(Stored items)
(** * An LRU cache with lazy promotion and batched eviction

    Shallow embedding of [src/cxx/lrucache/lru.hh] (class [lru_cache]).

    Nodes live in a pool ([std::vector<node_type>]); a node pointer is
    modelled as the index of the node in the pool.  The two intrusive
    lists and the intrusive hash index hold node pointers, so they are
    lists of pool indices; the free stack is a list whose head is the top.

    Timestamps are [uint64_t]: they are integers reduced modulo [2^64].
    Sizes ([size_t]) count pool nodes and are natural numbers; the
    products of the constructor are followed for capacities below
    [2^53], where they neither wrap nor round (see [lru_cache_new]).

    The hash index is kept as the set of linked nodes and is searched
    by key: buckets and the hash function only decide where a node is
    chained, not whether it is found.

    Undefined behaviour of the C++ code (taking the top of an empty
    stack, stepping a list iterator before the first element) is the
    result [None]. *)

From stdpp Require Import base numbers option list.
From stdpp Require Import sorting.

(** ** Machine integers *)

Definition wrap64 (x : Z) : Z := x `mod` 2 ^ 64.

Arguments wrap64 : simpl never.

(** [pop_back l] splits off the last element of [l]: this is what
    [--iter] reads when [iter] stands just after that element. *)
Definition pop_back {A} (l : list A) : option (list A * A) :=
  match reverse l with
  | [] => None
  | x :: r => Some (reverse r, x)
  end.

Section lru_cache.
Context {Key Value : Type} `{!EqDecision Key}.

(** [struct node_type], without the two hooks: list and index
    membership are kept in the cache record. *)
Record node_type := Node {
  key : Key;
  value : Value;
  access_time : Z;
  promotion_time : Z;
  evictable : bool
}.

(** A node pointer is the position of the node in the pool. *)
Abbreviation node_pointer_type := nat (only parsing).

(** The data members of [lru_cache]. *)
Record lru_cache := Cache {
  _max_size : nat;
  _soft_promotion : nat;
  _batch_evict_size : nat;
  _node_pool : list node_type;
  _free_nodes : list node_pointer_type;   (* head = top of the stack *)
  _lru : list node_pointer_type;          (* head = front = MRU end *)
  _index : list node_pointer_type;        (* the nodes linked in the hash set *)
  _current_time : Z;
  _unevicted_list : list node_pointer_type;
  _nr_unevicted : nat
}.

(** Field updates. *)
Definition set_node_pool (p : list node_type) (c : lru_cache) : lru_cache :=
  Cache (_max_size c) (_soft_promotion c) (_batch_evict_size c) p
    (_free_nodes c) (_lru c) (_index c) (_current_time c)
    (_unevicted_list c) (_nr_unevicted c).
Definition set_free_nodes (f : list node_pointer_type) (c : lru_cache) : lru_cache :=
  Cache (_max_size c) (_soft_promotion c) (_batch_evict_size c) (_node_pool c)
    f (_lru c) (_index c) (_current_time c)
    (_unevicted_list c) (_nr_unevicted c).
Definition set_lru (l : list node_pointer_type) (c : lru_cache) : lru_cache :=
  Cache (_max_size c) (_soft_promotion c) (_batch_evict_size c) (_node_pool c)
    (_free_nodes c) l (_index c) (_current_time c)
    (_unevicted_list c) (_nr_unevicted c).
Definition set_index (i : list node_pointer_type) (c : lru_cache) : lru_cache :=
  Cache (_max_size c) (_soft_promotion c) (_batch_evict_size c) (_node_pool c)
    (_free_nodes c) (_lru c) i (_current_time c)
    (_unevicted_list c) (_nr_unevicted c).
Definition set_current_time (t : Z) (c : lru_cache) : lru_cache :=
  Cache (_max_size c) (_soft_promotion c) (_batch_evict_size c) (_node_pool c)
    (_free_nodes c) (_lru c) (_index c) t
    (_unevicted_list c) (_nr_unevicted c).
Definition set_unevicted_list (l : list node_pointer_type) (c : lru_cache) : lru_cache :=
  Cache (_max_size c) (_soft_promotion c) (_batch_evict_size c) (_node_pool c)
    (_free_nodes c) (_lru c) (_index c) (_current_time c)
    l (_nr_unevicted c).
Definition set_nr_unevicted (n : nat) (c : lru_cache) : lru_cache :=
  Cache (_max_size c) (_soft_promotion c) (_batch_evict_size c) (_node_pool c)
    (_free_nodes c) (_lru c) (_index c) (_current_time c)
    (_unevicted_list c) n.

(** [node->field = x]: a write through a node pointer, which always
    points into the pool. *)
Definition update_node (f : node_type → node_type) (n : node_pointer_type)
    (c : lru_cache) : lru_cache :=
  set_node_pool (alter f n (_node_pool c)) c.

Definition with_key (k : Key) (nd : node_type) : node_type :=
  Node k (value nd) (access_time nd) (promotion_time nd) (evictable nd).
Definition with_value (v : Value) (nd : node_type) : node_type :=
  Node (key nd) v (access_time nd) (promotion_time nd) (evictable nd).
Definition with_access_time (t : Z) (nd : node_type) : node_type :=
  Node (key nd) (value nd) t (promotion_time nd) (evictable nd).
Definition with_promotion_time (t : Z) (nd : node_type) : node_type :=
  Node (key nd) (value nd) (access_time nd) t (evictable nd).
Definition with_evictable (e : bool) (nd : node_type) : node_type :=
  Node (key nd) (value nd) (access_time nd) (promotion_time nd) e.

(** ** Private member functions *)

(** [allocate_node]: [top()] then [pop()]; both are undefined on an
    empty stack. *)
Definition allocate_node (c : lru_cache) : option (node_pointer_type * lru_cache) :=
  match _free_nodes c with
  | [] => None
  | node :: rest => Some (node, set_free_nodes rest c)
  end.

Definition free_node (node : node_pointer_type) (c : lru_cache) : lru_cache :=
  set_free_nodes (node :: _free_nodes c) c.

(** [return ++_current_time;] *)
Definition next_timestamp (c : lru_cache) : Z * lru_cache :=
  let t := wrap64 (_current_time c + 1) in (t, set_current_time t c).

(** Does the node behind pointer [n] carry key [k]? *)
Definition has_key (c : lru_cache) (k : Key) (n : node_pointer_type) : bool :=
  match _node_pool c !! n with
  | Some nd => bool_decide (key nd = k)
  | None => false
  end.

(** [_index.find(key)]: the linked node whose key is [key], if any. *)
Definition find_in_index (k : Key) (c : lru_cache) : option node_pointer_type :=
  List.find (has_key c k) (_index c).

(** [htable_hook.unlink()] and [list_hook.unlink()] of an auto-unlink
    hook: the node leaves the container it is linked in, and nothing
    happens when it is linked in none. *)
Definition htable_unlink (n : node_pointer_type) (c : lru_cache) : lru_cache :=
  set_index (filter (λ m, m ≠ n) (_index c)) c.

Definition list_unlink (n : node_pointer_type) (c : lru_cache) : lru_cache :=
  set_unevicted_list (filter (λ m, m ≠ n) (_unevicted_list c))
    (set_lru (filter (λ m, m ≠ n) (_lru c)) c).

(** The test of [lru_touch], on the node after its access time was set:
    [access_time - promotion_time] is an unsigned 64-bit difference. *)
Definition promotion_due (c : lru_cache) (nd : node_type) : bool :=
  bool_decide (Z.of_nat (_soft_promotion c) < wrap64 (access_time nd - promotion_time nd))%Z
  && evictable nd.

Definition lru_touch (node : node_pointer_type) (c : lru_cache) : lru_cache :=
  let '(t, c) := next_timestamp c in
  let c := update_node (with_access_time t) node c in
  match _node_pool c !! node with
  | Some nd =>
      if promotion_due c nd then
        let c := list_unlink node c in
        let c := set_lru (node :: _lru c) c in
        update_node (with_promotion_time (access_time nd)) node c
      else c
  | None => c
  end.

(** The loop of [make_room_for_insert].  [iter] is the part of [_lru]
    in front of the iterator; [--iter] moves its last element behind
    the iterator, and is undefined when there is none. *)
Fixpoint evict_loop (i : nat) (iter : list node_pointer_type) (c : lru_cache)
    : option (list node_pointer_type * lru_cache) :=
  match i with
  | 0 => Some (iter, c)
  | S i' =>
      '(iter', n) ← pop_back iter;
      evict_loop i' iter' (free_node n (htable_unlink n c))
  end.
(** X14: [init] ends in one of three ways.  When the body is [null], or
    [commissions] is not iterable or holds a [null], the loader throws
    outside its [try]: the page stays on commission.html behind the
    preloader, with nothing rendered and without the listeners of
    [setupEventListeners].  Otherwise the page leaves for index.html
    exactly when it has nothing to show (the request failed, the answer
    was not ok or not JSON, the commission list is missing or empty, or
    no commission has a positive [imageCount]), and renders nothing; and
    when it has something to show it stays, hides the preloader, shows
    the container and fills it with three equal bands of the listed
    commissions. *)
Theorem page_redirects_exactly_without_images (response : fetched)
    (complete : nat -> bool) :
  let p := init response complete in
  let band := buildSet (listed <$> shown response) in
  (throws response = true ->
     href p = "commission.html" /\ preloaderHidden p = false
     /\ containerHidden p = true /\ bands p = [] /\ scrollers p = 0%nat
     /\ eventListeners p = false
     /\ forall e, href (handle e p) = "commission.html")
  /\ (throws response = false -> shown response = [] ->
      href p = "index.html" /\ containerHidden p = true
      /\ bands p = [] /\ scrollers p = 0%nat /\ eventListeners p = true)
  /\ (throws response = false -> shown response <> [] ->
      href p = "commission.html" /\ preloaderHidden p = true
      /\ containerHidden p = false
      /\ images p = listed <$> shown response
      /\ bands p = [band; band; band]
      /\ eventListeners p = true).
Proof.
  intros p band. subst p.
  destruct (init_cases response complete) as (C1 & C2 & C3).
  cbv zeta in *.
  split; [| split].
  - intros H. destruct (C1 H) as (images' & ->).
    repeat split.
    intros e. destruct e; reflexivity.
  - intros H Hs. rewrite (C2 H Hs). repeat split.
  - intros H Hs. rewrite (C3 H Hs).
    destruct (render_counts complete
                (reveal (set_images (listed <$> shown response) blank)))
      as (B1 & B2 & B3 & B4 & B5 & _).
    cbv zeta in *. cbn [href preloaderHidden containerHidden images bands
                        eventListeners setupEventListeners].
    rewrite B1, B2, B3, B4, B5.
    repeat split; reflexivity.
Qed.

• Exercise objective
Gather and copy every line of the data in which the string "whose" is found.

• Result of the task
    lists of pool indices; the free stack is a list whose head is the top.
(** [_index.find(key)]: the linked node whose key is [key], if any. *)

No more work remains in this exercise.